Bride of Frankenstein
She was a sultry corpse with bee-stung lips and an iconic streak of white in her hair. Brought to life in Dr. Pretorius's lab one night to be a docile helpmeet for Frankenstein, the Bride-to-be instead went rogue, shrieking at the sight of her betrothed’s patchwork quilt of a face. The sensitive monster proceeded to destroy the laboratory building with her (and himself) in it. Like Mary Shelley's original novel, this film betrays a profound ambivalence about the destructive capacity of “creative” technology. Wosk, in her book, writes (page 40) "James Whale's film used elaborate special effects to depict the creation of a woman who was designed to offer comfort but produces anguish instead."
Maria
This still from Fritz Lang's classic urban nightmare Metropolis depicts the robotic alter ego of the angelic Maria, a pseudo-Christian reformer whose efforts to evangelize the city’s cog-like workers infuriates their autocratic ruler, Joh. The new Maria, built by Rotwang (at right) on Joh’s orders, is an exotic dancing sex fiend who, despite her debasement, manages to foment revolution even more effectively than before. Who’d have thought that the proletariat would prefer sex to god if allowed to choose their opiate?
Olympia
In the 1951 film, The Tales of Hoffmann (based on the short stories of E.T.A. Hoffman) the author himself is a key character. With the aid of a pair of magic glasses, he falls in love with Olympia, a beautiful automaton created by the evil scientist Coppelius, who is eventually torn apart in front of his eyes in a devastating, humiliating set piece. Olympia can be seen as a harbinger of the end of the age of innocence in science. The lady musicians of the eighteenth century were nothing more than charming novelties.
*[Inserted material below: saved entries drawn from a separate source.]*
(** The part of [SendTmsMsg] after a complete send. *)
Lemma SendTmsMsg_run p msg s c : conns s !! p = Some c → Z.of_nat (length msg) + HDR ≤ 1024 →
  owner_live c s → ∃ r s', SendTmsMsg p msg s = Ok (r, s') ∧ msg_kept s s'.
Proof.
  intros Hc Hlen Hlive.
  assert (SendTmsMsg_bytes msg = Ok (frame msg)) as Hb.
  { unfold SendTmsMsg_bytes. destruct (Z.leb_spec (Z.of_nat (length msg) + HDR) 1024); [done|lia]. }
  destruct (send_run (c_sock_fd c) (frame msg) s) as (r & o & Hsend).
  set (s1 := s <| sys := o |>) in Hsend.
  assert (msg_kept s s1) as Hk by (apply msg_kept_os; done).
  unfold SendTmsMsg.
  destruct (negb (r =? Z.of_nat (length (frame msg)))) eqn:Hr;
    [|destruct (c_type c =? t_tunnel) eqn:Hty; [destruct (c_user c) as [u|] eqn:Hu;
      [destruct (c_scb c) as [b|] eqn:Hscb|]|]].
  1, 4, 5: exists r, s1; split; [|done]; mstep; (eapply bind_run; [apply lift_run, Hb|]);
    (eapply bind_run; [exact Hsend|]); rewrite Hr, ?Hty, ?Hu; done.
  - destruct (Hlive u b Hu Hscb) as [[y Hy] [x Hx]].
    set (n := u64 (TrafficEst (accurate s) r)).
    pose proof (RecordTraffic_run u b n s1 x y Hx Hy) as Hrec.
    set (s2 := s1 <| scbs := _ |> <| users := _ |>) in Hrec.
    assert (msg_kept s s2) as Hk2 by (etransitivity; [exact Hk|]; apply msg_kept_record; done).
    destruct (negb ((if (sb_status x =? u_validated) && (i64 (us_balance y - n) <? 4000) then -1 else 0) =? 0))
      eqn:Hret.
    + exists (-1), (s2 <| conns := <[p := c <| c_exit := 1 |>]> (conns s2) |>). split.
      * mstep. eapply bind_run; [apply lift_run, Hb|]. eapply bind_run; [exact Hsend|].
        rewrite Hr, Hty, Hu. mstep. eapply bind_run; [rewrite Hscb; exact Hrec|]. rewrite Hret. cbn [orb].
        eapply bind_run; [apply set_conn_run; exact Hc|]. done.
      * etransitivity; [exact Hk2|]. apply msg_kept_exit. exact Hc.
    + exists r, s2. split; [|done].
      mstep. eapply bind_run; [apply lift_run, Hb|]. eapply bind_run; [exact Hsend|].
      rewrite Hr, Hty, Hu. mstep. eapply bind_run; [rewrite Hscb; exact Hrec|]. rewrite Hret, Hscb. done.
  - exists (-1), (s1 <| conns := <[p := c <| c_exit := 1 |>]> (conns s1) |>). split.
    + mstep. eapply bind_run; [apply lift_run, Hb|]. eapply bind_run; [exact Hsend|].
      rewrite Hr, Hty, Hu. mstep. eapply bind_run; [rewrite Hscb; apply ret_run|].
      change (negb (-1 =? 0)) with true. cbn [orb].
      eapply bind_run; [apply set_conn_run; exact Hc|]. done.
    + etransitivity; [exact Hk|]. apply msg_kept_exit. exact Hc.
Qed.

(** ** Authentication *)

(** A client of the token protocol: a tunnel with a user and a stream, and a live
    connection to the dpi. *)
Record client_ok (s : tms) (q : ptr) (cl : Connect) (b u d : ptr) (x : SCB) (y : User) (dpi : Connect) : Prop :=
  MkClientOk {
  co_conn : conns s !! q = Some cl;
  co_scb : c_scb cl = Some b;
  co_user : c_user cl = Some u;
  co_x : scbs s !! b = Some x;
  co_y : users s !! u = Some y;
  co_dpi : ∃ l, DpiConnPool s = d :: l;
  co_d : conns s !! d = Some dpi;
  co_d_type : c_type dpi = t_dpi;
  co_d_ne : d ≠ q;
}.

Lemma owner_live_kept c s s' e : msg_kept s s' → owner_live c s → owner_live (c <| c_exit := e |>) s'.
Proof.
  intros [_ S0 U0 _ _ _] Hl u b Hu Hb. destruct (Hl u b Hu Hb) as [[y Hy] [x Hx]].
  destruct (U0 u y Hy) as [? ->]. destruct (S0 b x Hx) as [? ->]. eauto.
Qed.

(** A connection that is not a tunnel is not charged. *)
Lemma SendTmsMsg_peer p msg s c : conns s !! p = Some c → Z.of_nat (length msg) + HDR ≤ 1024 →
  c_type c ≠ t_tunnel → ∃ r s', SendTmsMsg p msg s = Ok (r, s') ∧ msg_kept s s'.
Proof.
  intros Hc Hlen Hty.
  assert (SendTmsMsg_bytes msg = Ok (frame msg)) as Hb.
  { unfold SendTmsMsg_bytes. destruct (Z.leb_spec (Z.of_nat (length msg) + HDR) 1024); [done|lia]. }
  destruct (send_run (c_sock_fd c) (frame msg) s) as (r & o & Hsend).
  exists r, (s <| sys := o |>). split; [|apply msg_kept_os; done].
  unfold SendTmsMsg. mstep. eapply bind_run; [apply lift_run, Hb|]. eapply bind_run; [exact Hsend|].
  rewrite (proj2 (Z.eqb_neq _ _) Hty). destruct (negb _); done.
Qed.

Lemma token_accepted_run s q cl b u d x y dpi balance : client_ok s q cl b u d x y dpi →
  ∃ s' cl' x', token_accepted q balance s = Ok (tt, s')
    ∧ conns s' !! q = Some cl' ∧ c_sdk_verified cl' = 1
    ∧ scbs s' !! b = Some x' ∧ sb_status x' = u_validated.
Proof.
  intros [Hq Hscb Hu Hx Hy [l Hdl] Hd Hdt Hdq].
  set (cl1 := cl <| c_sdk_verified := 1 |> <| c_traffic_tmp := 0 |>).
  set (x1 := x <| sb_status := u_validated |> <| sb_traffic := u64 (sb_traffic x + c_traffic_tmp cl) |>).
  set (s1 := s <| conns := <[q := cl1]> (conns s) |> <| scbs := <[b := x1]> (scbs s) |>
               <| users := <[u := y <| us_balance := balance |>]> (users s) |>).
  assert (conns s1 !! q = Some cl1) as Hq1 by (unfold s1; heap).
  assert (owner_live cl1 s1) as Hl1.
  { intros u' b' Hu' Hb'. unfold s1, cl1 in *. rsimpl in Hu'. rsimpl in Hb'. rsimpl.
    assert (u' = u) as -> by congruence. assert (b' = b) as -> by congruence.
    rewrite !lookup_insert_eq. eauto. }
  set (m := if negb (sb_connected x =? 0)
            then SendTmsMsg q (penc (MkLoginRsp LOGIN_RSP READY balance (sb_forward_id x)))
            else SendTmsMsg q (penc (MkLoginRsp LOGIN_RSP TOKEN_VERIFIED balance 0))).
  assert (∃ r s2, m s1 = Ok (r, s2) ∧ msg_kept s1 s2) as (r & s2 & Hsend & [C2 S2 U2 M2 P2 D2]).
  { unfold m. destruct (negb _); (eapply SendTmsMsg_run; [exact Hq1|vm_compute; congruence|exact Hl1]). }
  destruct (C2 q cl1 Hq1) as [e Hq2].
  destruct (C2 d dpi) as [e' Hd2]; [unfold s1; heap|].
  destruct (default (0, 0) (o_peer (sys s2) !! c_sock_fd (cl1 <| c_exit := e |>))) as [ip port] eqn:Hpeer.
  destruct (SendTmsMsg_peer d (penc (MkSynUserTuple SYN_USER_TUPLE (c_app (cl1 <| c_exit := e |>))
    (c_mobile (cl1 <| c_exit := e |>)) ip port)) s2 _ Hd2) as (r' & s3 & Hsend3 & [C3 S3 _ _ _ _]);
    [vm_compute; congruence|rsimpl; rewrite Hdt; done|].
  destruct (C3 q _ Hq2) as [e2 Hq3].
  destruct (S2 b x1) as [n2 Hb2]; [unfold s1; heap|]. destruct (S3 b _ Hb2) as [n3 Hb3].
  eexists s3, _, _. split; [|split; [exact Hq3|split; [done|split; [exact Hb3|done]]]].
  unfold token_accepted. mstep. mstep. rsimpl. rewrite Hscb. mstep. rewrite Hu. do 5 mstep.
  rsimpl. rewrite !insert_insert_eq. fold m. eapply bind_run; [exact Hsend|].
  eapply bind_run; [apply conn_run; exact Hq2|]. eapply bind_run; [apply gets_run|].
  cbn [the_os tms_os]. rewrite Hpeer.
  eapply bind_run; [eapply pool0_run; rewrite D2; exact Hdl|].
  eapply bind_run; [exact Hsend3|]. done.
Qed.

(** The comparison of two fields that hold terminated strings. *)
Lemma token_equal_spec cl rtok : 0 ∈ c_token cl → 0 ∈ rtok →
  token_equal cl rtok = Ok (bool_decide (cstr (c_token cl) = cstr rtok)).
Proof.
  intros Ha Hr. unfold token_equal. rewrite (bool_decide_true (0 ∈ rtok)), bool_decide_true by (try apply elem_of_app; auto).
  cbn [andb]. rewrite cstr_app_in by done. done.
Qed.

Lemma token_validated_run s p c q cl b u d x y dpi :
  let r : ReadTokenRsp := pdec (c_buff c) in
  conns s !! p = Some c → client_ok s q cl b u d x y dpi →
  ConnMap s !! u64 (i32 (rr_cid r)) = Some q →
  rr_rsp_code r = 0 → 0 ∈ c_token cl → 0 ∈ drop 36 (c_buff c) → cstr (drop 36 (c_buff c)) = cstr (c_token cl) →
  ∃ s' cl' x', HandleReadTokenRsp p s = Ok (0, s')
    ∧ conns s' !! q = Some cl' ∧ c_sdk_verified cl' = 1
    ∧ scbs s' !! b = Some x' ∧ sb_status x' = u_validated.
Proof.
  intros r Hp Hcl Hmap Hcode Ha Hr Heq.
  pose proof (token_equal_spec cl _ Ha Hr) as Htok. rewrite Heq, bool_decide_true in Htok by done.
  destruct (token_accepted_run s q cl b u d x y dpi (rr_balance r) Hcl)
    as (s' & cl' & x' & Hrun & H). exists s', cl', x'. split; [|exact H].
  destruct Hcl. unfold HandleReadTokenRsp. mstep.
  eapply bind_run; [unfold GetConn; mstep; apply ret_run|]. fold r. rewrite Hmap. mstep.
  rewrite Hcode. cbn [Z.eqb negb]. eapply bind_run; [apply lift_run, Htok|]. cbn [negb].
  eapply bind_run; [exact Hrun|]. done.
Qed.

(** C20: a READ_TOKEN_RSP with code 0 and the token of the client it names validates
    that client, whichever connection it arrives on: HandleReadTokenRsp does not look at
    the type of the sender, and in the witness the sender is the unauthenticated client
    itself. *)
Theorem token_rsp_validates s p c q cl b u d x y dpi :
  let r : ReadTokenRsp := pdec (c_buff c) in
  conns s !! p = Some c → client_ok s q cl b u d x y dpi →
  ConnMap s !! u64 (i32 (rr_cid r)) = Some q →
  rr_rsp_code r = 0 → 0 ∈ c_token cl → 0 ∈ drop 36 (c_buff c) → cstr (drop 36 (c_buff c)) = cstr (c_token cl) →
  ∃ s' cl' x', HandleReadTokenRsp p s = Ok (0, s')
    ∧ conns s' !! q = Some cl' ∧ c_sdk_verified cl' = 1
    ∧ scbs s' !! b = Some x' ∧ sb_status x' = u_validated.
Proof. exact (token_validated_run s p c q cl b u d x y dpi). Qed.

(** The client as it is after [LOGIN_REQ], with the forged message in its own
    buffer: descriptor 5, its own token, a balance of its choice. *)
Definition ex_token : bytes := pad 32 (bs "secret").

Definition ex_forged : bytes :=
  pad 256 (penc (MkReadTokenRsp READ_TOKEN_RSP 0 5 10001 13800000000 1000000000 ex_token)).

Definition ex_client : Connect :=
  Connect_new ex_forged <| c_sock_fd := 5 |> <| c_user := Some 3 |> <| c_scb := Some 2 |>
    <| c_token := ex_token |>.
Definition ex_dpi : Connect := Connect_new [] <| c_sock_fd := 10 |> <| c_type := t_dpi |>.

Definition ex_logged_in : tms :=
  tms_init [] false os_init
  <| Epoll_FD := 7 |> <| next_ptr := 10 |>
  <| conns := {[ 1 := ex_client; 6 := ex_dpi ]} |>
  <| scbs := {[ 2 := ex_scb ]} |> <| users := {[ 3 := ex_user ]} |>
  <| ConnMap := {[ 5 := 1; 10 := 6 ]} |> <| CenterConnPool := [9] |> <| DpiConnPool := [6] |>.

(** Witness of C20. *)
Lemma token_rsp_witness :
  c_type ex_client = t_tunnel ∧
  ∃ s' cl' x', HandleReadTokenRsp 1 ex_logged_in = Ok (0, s')
    ∧ conns s' !! 1 = Some cl' ∧ c_sdk_verified cl' = 1
    ∧ scbs s' !! 2 = Some x' ∧ sb_status x' = u_validated.
Proof.
  split; [reflexivity|].
  apply (token_rsp_validates ex_logged_in 1 ex_client 1 ex_client 2 3 6 ex_scb ex_user ex_dpi).
  - reflexivity.
  - split; first [reflexivity | eexists; reflexivity | discriminate].
  - vm_compute. reflexivity.
  - vm_compute. reflexivity.
  - by_decide.
  - by_decide.
  - vm_compute. reflexivity.
Defined.

(** *** Rejection *)

(** Sending keeps a stream established. *)
Lemma stream_pair_kept s s' t a b u tc ac x y : msg_kept s s' → stream_pair s t a b u tc ac x y →
  ∃ e e' n m, stream_pair s' t a b u (tc <| c_exit := e |>) (ac <| c_exit := e' |>)
                (x <| sb_traffic := n |>) (y <| us_balance := m |>).
Proof.
  intros [C0 S0 U0 M0 P0 _] [].
  destruct (C0 t tc sp_t0) as [e He], (C0 a ac sp_a0) as [e' He'], (S0 b x sp_scb0) as [n Hn],
    (U0 u y sp_user0) as [m Hm].
  exists e, e', n, m. split; rsimpl; rewrite ?M0, ?P0; done.
Qed.

Lemma stream_pair_exit s t a b u tc ac x y e : stream_pair s t a b u tc ac x y →
  stream_pair (s <| conns := <[t := tc <| c_exit := e |>]> (conns s) |>) t a b u
    (tc <| c_exit := e |>) ac x y.
Proof.
  intros []. split; rsimpl; try done; [apply lookup_insert_eq|].
  rewrite lookup_insert_ne by done. done.
Qed.

Lemma token_rejected_run s p c t a b u tc ac x y :
  let r : ReadTokenRsp := pdec (c_buff c) in
  conns s !! p = Some c → stream_pair s t a b u tc ac x y → c_sock_fd tc < 2 ^ 31 →
  ConnMap s !! u64 (i32 (rr_cid r)) = Some t →
  rr_rsp_code r ≠ 0 ∨
    (0 ∈ c_token tc ∧ 0 ∈ drop 36 (c_buff c) ∧ cstr (drop 36 (c_buff c)) ≠ cstr (c_token tc)) →
  ∃ s', HandleReadTokenRsp p s = Ok (0, s')
    ∧ conns s' !! t = None ∧ conns s' !! a = None
    ∧ ConnMap s' !! c_sock_fd tc = None ∧ ConnMap s' !! c_sock_fd ac = None
    ∧ ∃ x', scbs s' !! b = Some x' ∧ sb_status x' = u_invalid ∧ sb_user x' = None.
Proof.
  intros r Hp Hpair Hfd Hmap Hbad. pose proof Hpair as [].
  destruct (SendTmsMsg_run t (penc (LoginRsp_of (rr_rsp_code r))) s tc) as (n & s1 & Hsend & Hk);
    [done|vm_compute; congruence| |].
  { intros u' b' Hu' Hb'. split; [replace u' with u by congruence|replace b' with b by congruence]; eauto. }
  destruct (stream_pair_kept _ _ _ _ _ _ _ _ _ _ Hk Hpair) as (e & e' & n1 & m1 & Hpair1).
  pose proof (sp_t _ _ _ _ _ _ _ _ _ Hpair1) as Ht1.
  apply (stream_pair_exit _ _ _ _ _ _ _ _ _ 1) in Hpair1.
  destruct (RemoveConn_pair _ _ _ _ _ _ _ _ _ Hpair1) as [(s' & Hrem & C & Mp & B & F & R) _].
  exists s'. rsimpl in Hrem. rsimpl in C. rsimpl in Mp.
  split; [|split_and!].
  - unfold HandleReadTokenRsp. mstep. eapply bind_run; [unfold GetConn; mstep; apply ret_run|].
    fold r. rewrite Hmap. mstep.
    eapply (bind_run _ _ _ false).
    { destruct (Z.eqb_spec (rr_rsp_code r) 0); cbn [negb]; [|apply ret_run].
      apply lift_run. destruct Hbad as [|(Ha & Hr & Hne)]; [done|].
      rewrite token_equal_spec, bool_decide_false by congruence || done. done. }
    cbn [negb]. eapply bind_run; [exact Hsend|].
    eapply bind_run; [apply set_conn_run; exact Ht1|]. mstep. rsimpl.
    rewrite swrap_id by range_lia. eapply bind_run; [exact Hrem|]. done.
  - rewrite C. apply lookup_delete_None. left. done.
  - rewrite C. apply lookup_delete_None. right. apply lookup_delete_None. left. done.
  - rewrite Mp. apply lookup_delete_None. left. done.
  - rewrite Mp. apply lookup_delete_None. right. apply lookup_delete_None. left. done.
  - eexists. split; [exact B|]. done.
Qed.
Coppelius’s creation is equally marvelous, but imbued with a sense of danger and portent. Julie Wosk on The Tales Of Hoffmann (page 26): "Female automatons could be associated with the macabre. In the story "The Sandman" (1817) by German writer E.T.A. Hoffmann, Nathanael falls passionately in love with the beautiful Olympia who is actually a mechanical young woman created by Coppelius and Spalanzani [sic]. He dances with her and is enchanted by her but later watches in horror as the two men fight over her, twisting her body until her eyes fall out on the ground."
Lady Musician
This prettily begowned automaton can breathe, blink, play the harpsichord, and even take a bow when she's finished with her song. She runs like clockwork because her viscera are clockwork: she was a product of the imaginations and deft hands of virtuosic Swiss clockmakers Pierre and Henri-Louis Jaquet-Droz.
Detail of Lady Musician's Hand
Musee d'Art, Neuchatel Switzerland
Wosk's book features this ultra-rare close-up of the automaton's fingers. Here's what she has to say about the technology behind this music-maker (page 22): "Unlike other mechanical automatons that simply look like they are playing, the fingers of the Jaquet-Droz Lady Musician actually do the playing. Her fingers are driven by two cylinders with pegs (similar to the cylinders in a music box) contained in her torso. The pegs move a complex set of levers that are connected through her arms to her fingers, causing them to press the keys on the organ which produces musical notes."
Hand-Washing Automaton
The Da Vinci of the Islamic golden age, Al-Jazari was a talented mechanical engineer whose technical prowess was matched only by his sense of whimsy. Along with the crankshaft and the suction pump, he invented a pantheon of hydropowered automata, including this lovely hand washer. Not only is she obedient, cheerful, thrifty, brave and clean, but the flush mechanism Al-Jazari created for her basin is still used in toilets today.